Principle 2 — Balance Information Asymmetries: We need to be able to look under the hood of these powerful technologies. Transparency and accountability mechanisms are critical for enhancing public understanding, empowering users, and informing evidence-based policy. The Platform Accountability and Transparency Act (PATA) — a bipartisan bill led by Senators Chris Coons (D-CT) and Bill Cassidy (R-LA) — would open the black box of social media platforms so that independent, vetted researchers, civil society groups, and regulators can have insight into these platforms’ impacts on society. A similar approach that provides key stakeholders insight into models’ training data, as well as the ability to conduct unstructured research and testing on these models, could help protect against potential harms and ensure that AI systems are built safely.
Principle 3 — Address the Business Model: Finally, shifting the incentives of technology companies is necessary to ensure that products are developed with consumers’ best interests as a priority, not just the pursuit of profits. Both KOSA and the CA Age Appropriate Design Code establish a duty of care, which is similar to a fiduciary standard, for social media platforms to prevent and mitigate harm to minors. And the American Data Privacy and Protection Act (ADPPA) directly tackles the underlying social media business model — which relies on the pervasive extraction and manipulation of user data — by minimizing both the types of data that platforms can use and the purposes for which it can be used. These types of frameworks can shift the incentives and business practices of AI companies by extending their responsibilities to a larger set of stakeholders, not just to shareholders.
Leading policymakers, technologists, and stakeholder groups are rightfully sounding the alarm on generative AI. The Senate’s AI hearing offered a reason for optimism, with members coalescing around AI regulatory solutions such as transparency and accountability mechanisms (e.g., scorecards and researcher access), privacy-preserving practices, updated liability frameworks, and licensing.

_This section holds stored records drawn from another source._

(** * adlauncher-core: the launcher and the downloader

    A shallow embedding of [components/launcher.js] (class [Launcher]) and of
    the downloader component (class [Downloader]), with the properties their
    specification states about them and further ones read off the code.

    Layout: JavaScript strings and values, the Node [path] module, a tree
    model of the file system, a state-and-exception monad for the effects
    ([fs], [https], [adm-zip], [uuid], [child_process]), then the two classes
    method by method, and finally the theorems: first those of the
    specification, then, from [Further properties] on, how each method
    ends, what it leaves on the disk and what it never does. *)

From Stdlib Require Import String Ascii List ZArith Bool Arith Lia.
Import ListNotations.
Set Warnings "-register-all".
Open Scope string_scope.
Open Scope list_scope.

(** String concatenation, JavaScript's [+] on strings. *)
Infix "+++" := String.append (right associativity, at level 60).

(* ===================================================================== *)
(** ** JavaScript strings *)
(* ===================================================================== *)

Module Str.

(** [s.includes(sub)] *)
Fixpoint includes (s sub : string) : bool :=
  prefix sub s ||
  match s with
  | EmptyString => false
  | String _ s' => includes s' sub
  end.

(** [s.split(sep)] for a one-character separator. *)
Fixpoint split (sep : ascii) (s : string) : list string :=
  match s with
  | EmptyString => [EmptyString]
  | String c s' =>
      if Ascii.eqb c sep then EmptyString :: split sep s'
      else match split sep s' with
           | [] => [String c EmptyString]
           | h :: t => String c h :: t
           end
  end.

(** [l.slice(-n)]: the last [n] elements. *)
Definition slice_last {A} (n : nat) (l : list A) : list A :=
  skipn (length l - n) l.

(** [l.join(sep)] on an array of strings. *)
Definition join (sep : string) (l : list string) : string :=
  String.concat sep l.

(** [s.substring(0, n)] *)
Definition substring0 (n : nat) (s : string) : string :=
  substring 0 n s.

(** [l.includes(x)] on an array of strings. *)
Definition mem (x : string) (l : list string) : bool :=
  existsb (String.eqb x) l.

Definition is_digit (c : ascii) : bool :=
  let n := nat_of_ascii c in ((48 <=? n) && (n <=? 57))%nat.

(** The class [\w] of a JavaScript regular expression. *)
Definition is_word (c : ascii) : bool :=
  let n := nat_of_ascii c in
  is_digit c || ((65 <=? n) && (n <=? 90))%nat
  || ((97 <=? n) && (n <=? 122))%nat || (n =? 95)%nat.

Fixpoint span_digits (l : list ascii) : list ascii * list ascii :=
  match l with
  | c :: t =>
      if is_digit c then let (d, r) := span_digits t in (c :: d, r)
      else ([], l)
  | [] => ([], [])
  end.

(** [\b] after a word character: the next character is not one. *)
Definition boundary (rest : list ascii) : bool :=
  match rest with
  | [] => true
  | c :: _ => negb (is_word c)
  end.

(** One attempt of [/\b1\.\d+(\.\d+)?\b/] at the head of [l] (the leading
    [\b] is checked by the caller).  Both [\d+] are followed either by a
    [\b] or by a literal dot, so giving back a digit never helps and
    backtracking only ever drops the optional group as a whole. *)
Definition version_here (l : list ascii) : option (list ascii) :=
  match l with
  | "1"%char :: "."%char :: r =>
      let (d1, r1) := span_digits r in
      match d1 with
      | [] => None
      | _ =>
          let short :=
            if boundary r1 then Some ("1"%char :: "."%char :: d1) else None in
          match r1 with
          | "."%char :: r2 =>
              let (d2, r3) := span_digits r2 in
              match d2 with
              | [] => short
              | _ =>
                  if boundary r3
                  then Some ("1"%char :: "."%char :: d1 ++ "."%char :: d2)
                  else short
              end
          | _ => short
          end
      end
  | _ => None
  end.

Fixpoint version_scan (prev_word : bool) (l : list ascii)
  : option (list ascii) :=
  match l with
  | [] => None
  | c :: t =>
      match (if prev_word then None else version_here l) with
      | Some m => Some m
      | None => version_scan (is_word c) t
      end
  end.

(** [s.match(/\b1\.\d+(\.\d+)?\b/g)[0]]; [None] when [match] gives
    [null]. *)
Definition match_version (s : string) : option string :=
  option_map string_of_list_ascii
    (version_scan false (list_ascii_of_string s)).

End Str.

(* ===================================================================== *)
(** ** JavaScript values and exceptions *)
(* ===================================================================== *)

Inductive value : Type :=
| VUndefined
| VNull
| VBool (b : bool)
| VNum (n : Z)
| VStr (s : string)
| VArr (l : list value)
| VObj (fields : list (string * value)).

Inductive error : Type :=
| TypeError
| SyntaxError
| ENOENT
| EEXIST
| EISDIR
| ENOTDIR
| NetworkError
| BadZip
| Thrown (msg : string)      (* [throw "..."] of a plain string *)
| JsError (msg : string)     (* [new Error("...")] *)
| Unsettled.                 (* no exception: an [await] that never returns *)

Inductive result (A : Type) : Type :=
| Ok (a : A)
| Throw (e : error).
Arguments Ok {A} a.
Arguments Throw {A} e.

Module Js.

Fixpoint assoc {A} (k : string) (l : list (string * A)) : option A :=
  match l with
  | [] => None
  | (k', v) :: t => if String.eqb k k' then Some v else assoc k t
  end.

(** [v.k] / [v[k]]: reading a property of [undefined] or [null] throws;
    an absent property is [undefined]. *)
Definition get (v : value) (k : string) : result value :=
  match v with
  | VUndefined | VNull => Throw TypeError
  | VObj fs => Ok (match assoc k fs with Some x => x | None => VUndefined end)
  | _ => Ok VUndefined
  end.

(** The receiver of an array method ([find], [forEach], [push], [flat]):
    on anything but an array the call throws. *)
Definition as_array (v : value) : result (list value) :=
  match v with
  | VArr l => Ok l
  | _ => Throw TypeError
  end.

(** The receiver of a string method ([split], [substring], [includes]). *)
Definition as_string (v : value) : result string :=
  match v with
  | VStr s => Ok s
  | _ => Throw TypeError
  end.
Lemma SFround_val (x : spec_float) :
  nnfb x = true -> SFround x = Some (rne_shift (SFval x) 1074).
Proof.
  intros [[s ->]|(m & e & -> & Hv)]%nnfb_inv; [reflexivity|].
  pose proof (valid_finite_inv _ _ _ Hv) as [Hr _].
  cbn [SFround SFval]. f_equal. unfold rne_shift.
  destruct (Z.leb_spec 0 e) as [He|He].
  - rewrite (pow2_split e 1074), Z.mul_assoc by lia.
    rewrite Z.div_mul, Z.mod_mul by (pose proof (pow2_pos 1074); lia).
    reflexivity.
  - assert (Hsp : 2 ^ 1074 = 2 ^ (- e) * 2 ^ (e + 1074))
      by (rewrite <- pow2_split by lia; f_equal; lia).
    pose proof (pow2_pos (- e) ltac:(lia)) as Hp1.
    pose proof (pow2_pos (e + 1074) ltac:(lia)) as Hp2.
    rewrite Hsp.
    rewrite Z.div_mul_cancel_r, Zmult_mod_distr_r by lia.
    rewrite Z.mul_assoc, <- Zmult_compare_compat_r by lia. reflexivity.
Qed.

(** ** Primitive floats through their specification *)

Definition fle (x y : float) : Prop := (x <=? y)%float = true.

Definition nnf (x : float) : Prop := nnfb (Prim2SF x) = true.

Definition finiteb (x : float) : bool :=
  match Prim2SF x with
  | S754_zero _ | S754_finite _ _ _ => true
  | _ => false
  end.

(** [u <= v <= h], all of them non-negative and finite. *)
Definition ord3 (u v h : float) : Prop :=
  nnf u /\ nnf v /\ nnf h /\ fle u v /\ fle v h.

Lemma fle_SF (x y : float) : fle x y <-> SFleb (Prim2SF x) (Prim2SF y) = true.
Proof. unfold fle. rewrite leb_spec. reflexivity. Qed.

Lemma nnf_between (lo v hi : float) :
  nnf lo -> nnf hi -> fle lo v -> fle v hi -> nnf v.
Proof.
  intros Hlo Hhi Hl%fle_SF Hh%fle_SF.
  apply (nnfb_below _ (Prim2SF hi)); try assumption.
  - apply (nnib_above (Prim2SF lo)); assumption.
  - apply Prim2SF_valid.
Qed.

Lemma fle_trans (x y z : float) : nnf x -> nnf y -> nnf z -> fle x y -> fle y z -> fle x z.
Proof.
  intros Hx Hy Hz Hxy%fle_SF Hyz%fle_SF. apply fle_SF.
  apply SFleb_nnf in Hxy, Hyz; try assumption. apply SFleb_nnf; try assumption. lia.
Qed.

Section Ord3Step.

Variable f : float -> float.
Variable F : spec_float -> spec_float.
Variable P : spec_float -> Prop.
Hypothesis f_spec : forall x, Prim2SF (f x) = F (Prim2SF x).
Hypothesis F_mono : forall x y,
  nnfb x = true -> nnfb y = true -> P x -> P y -> SFleb x y = true ->
  SFleb (F x) (F y) = true /\ nnib (F x) = true /\ nnib (F y) = true.

Lemma ord3_step (u v h : float) :
  P (Prim2SF u) -> P (Prim2SF v) -> P (Prim2SF h) ->
  ord3 u v h -> nnf (f h) -> ord3 (f u) (f v) (f h).
Proof using f_spec F_mono.
  intros Pu Pv Ph (Hu & Hv & Hh & Huv%fle_SF & Hvh%fle_SF) Hfh.
  destruct (F_mono _ _ Hu Hv Pu Pv Huv) as (M1 & N1 & N2).
  destruct (F_mono _ _ Hv Hh Pv Ph Hvh) as (M2 & _ & _).
  unfold nnf in *. rewrite f_spec in Hfh.
  assert (Hfv : nnfb (F (Prim2SF v)) = true).
  { apply (nnfb_below _ (F (Prim2SF h))); try assumption.
    rewrite <- f_spec. apply Prim2SF_valid. }
  assert (Hfu : nnfb (F (Prim2SF u)) = true).
  { apply (nnfb_below _ (F (Prim2SF v))); try assumption.
    rewrite <- f_spec. apply Prim2SF_valid. }
  unfold ord3, nnf. rewrite !fle_SF, !f_spec. auto.
Qed.

End Ord3Step.

Lemma ord3_sub (c u v h : float) :
  nnf c -> fle c u -> ord3 u v h -> nnf (h - c) ->
  ord3 (u - c) (v - c) (h - c).
Proof.
  intros Hc Hcu Ho Hh.
  assert (Hcv : fle c v /\ fle c h).
  { destruct Ho as (Hu & Hv & Hh' & Huv & Hvh).
    assert (fle c v) by (apply (fle_trans c u v); assumption).
    split; [assumption|]. apply (fle_trans c v h); assumption. }
  apply (ord3_step (fun x => x - c)%float (fun X => SFsub prec emax X (Prim2SF c))
           (fun X => SFleb (Prim2SF c) X = true)); try assumption.
  - intros x. apply sub_spec.
  - intros x y Hx Hy Px _ Hxy. apply SFsub_mono; assumption.
  - apply fle_SF; assumption.
  - apply fle_SF; tauto.
  - apply fle_SF; tauto.
Qed.

Lemma ord3_mul (d u v h : float) :
  nnf d -> ord3 u v h -> nnf (h * d) -> ord3 (u * d) (v * d) (h * d).
Proof.
  intros Hd Ho Hh.
  apply (ord3_step (fun x => x * d)%float (fun X => SFmul prec emax X (Prim2SF d))
           (fun _ => True)); try assumption; try exact I.
  - intros x. apply mul_spec.
  - intros x y Hx Hy _ _ Hxy. apply SFmul_mono; assumption.
Qed.

Lemma ord3_div (w u v h : float) :
  posfb (Prim2SF w) = true -> ord3 u v h -> nnf (h / w) -> ord3 (u / w) (v / w) (h / w).
Proof.
  intros Hw Ho Hh.
  apply (ord3_step (fun x => x / w)%float (fun X => SFdiv prec emax X (Prim2SF w))
           (fun _ => True)); try assumption; try exact I.
  - intros x. apply div_spec.
  - intros x y Hx Hy _ _ Hxy. apply SFdiv_mono; assumption.
Qed.

Lemma ord3_add (a u v h : float) :
  nnf a -> ord3 u v h -> nnf (a + h) -> ord3 (a + u) (a + v) (a + h).
Proof.
  intros Ha Ho Hh.
  apply (ord3_step (fun x => a + x)%float (fun X => SFadd prec emax (Prim2SF a) X)
           (fun _ => True)); try assumption; try exact I.
  - intros x. apply add_spec.
  - intros x y Hx Hy _ _ Hxy. apply SFadd_mono; assumption.
Qed.

(** The interpolation [a + (v - lo) * d / w]. *)
Definition interp (a lo d w v : float) : float := (a + (v - lo) * d / w)%float.

Lemma ord3_interp (a lo d w u v h : float) :
  nnf a -> nnf lo -> nnf d -> posfb (Prim2SF w) = true ->
  nnf (h - lo) -> nnf ((h - lo) * d) -> nnf ((h - lo) * d / w) ->
  nnf (interp a lo d w h) ->
  fle lo u -> ord3 u v h ->
  ord3 (interp a lo d w u) (interp a lo d w v) (interp a lo d w h).
Proof.
  intros Ha Hlo Hd Hw H1 H2 H3 H4 Hlu Ho. unfold interp.
  apply ord3_add; try assumption.
  apply ord3_div; try assumption.
  apply ord3_mul; try assumption.
  apply ord3_sub; assumption.
Qed.

Lemma py_round_nnf (x : float) :
  nnf x -> py_round x = Ok (rne_shift (SFval (Prim2SF x)) 1074).
Proof.
  intros Hx. unfold py_round. pose proof (SFround_val _ Hx) as Hr.
  apply nnfb_inv in Hx as [[s Hs]|(m & e & Hs & _)]; rewrite Hs in *; rewrite Hr; reflexivity.
Qed.

Lemma py_round_mono (x y : float) :
  nnf x -> nnf y -> fle x y ->
  exists zx zy, py_round x = Ok zx /\ py_round y = Ok zy /\ zx <= zy.
Proof.
  intros Hx Hy Hxy%fle_SF. apply SFleb_nnf in Hxy; try assumption.
  exists (rne_shift (SFval (Prim2SF x)) 1074), (rne_shift (SFval (Prim2SF y)) 1074).
  rewrite !py_round_nnf by assumption. repeat split. apply rne_shift_mono; lia.
Qed.

(** ** The bands of the table *)

(** The float estimate of a band that is not degenerate. *)
Definition est_float (b : breakpoint) (v : float) : float :=
  interp (of_Z (aqi_lo b)) (pm_lo b) (of_Z (aqi_hi b - aqi_lo b)) (pm_hi b - pm_lo b) v.

(** A band with finite non-negative bounds whose interpolation is finite at
    [pm_hi] and yields [aqi_lo] and [aqi_hi] at its two ends; decided by
    evaluation. *)
Definition band_regular (b : breakpoint) : bool :=
  let lo := pm_lo b in
  let hi := pm_hi b in
  let d := of_Z (aqi_hi b - aqi_lo b) in
  let w := (hi - lo)%float in
  negb (hi =? lo)%float && nnfb (Prim2SF lo) && nnfb (Prim2SF hi) && (lo <=? hi)%float
  && nnfb (Prim2SF (of_Z (aqi_lo b))) && nnfb (Prim2SF d) && posfb (Prim2SF w)
  && nnfb (Prim2SF (hi - lo)) && nnfb (Prim2SF ((hi - lo) * d))
  && nnfb (Prim2SF ((hi - lo) * d / w)) && nnfb (Prim2SF (est_float b hi))
  && match py_round (est_float b lo), py_round (est_float b hi) with
     | Ok zl, Ok zh => (zl =? aqi_lo b) && (zh =? aqi_hi b)
     | _, _ => false
     end.

Lemma regular_bands (b : breakpoint) :
  In b BREAKPOINTS -> (pm_hi b <? infinity)%float = true -> band_regular b = true.
Proof.
  cbn [In BREAKPOINTS]. intros [<-|[<-|[<-|[<-|[<-|[<-|[]]]]]]] H;
    first [vm_compute; reflexivity | discriminate H].
Qed.

Lemma fle_refl (x : float) : nnf x -> fle x x.
Proof. intros Hx. apply fle_SF, SFleb_nnf; try assumption. lia. Qed.

Lemma in_band_inv (b : breakpoint) (v : float) :
  in_band b v = true -> fle (pm_lo b) v /\ fle v (pm_hi b).
Proof. unfold in_band, fle. intros [? ?]%andb_prop. auto. Qed.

But as we saw with social media, public support for regulation often fails to translate into action or meaningful policy. With history beginning to repeat itself — the same players following similar profit-maximizing incentives and exploiting slow-moving regulatory regimes — we hope that lessons from the past can inform our present. Sensible safeguards and accountability are how we lead with an affirmative and innovative vision of technology that serves our communities and upholds our democracy.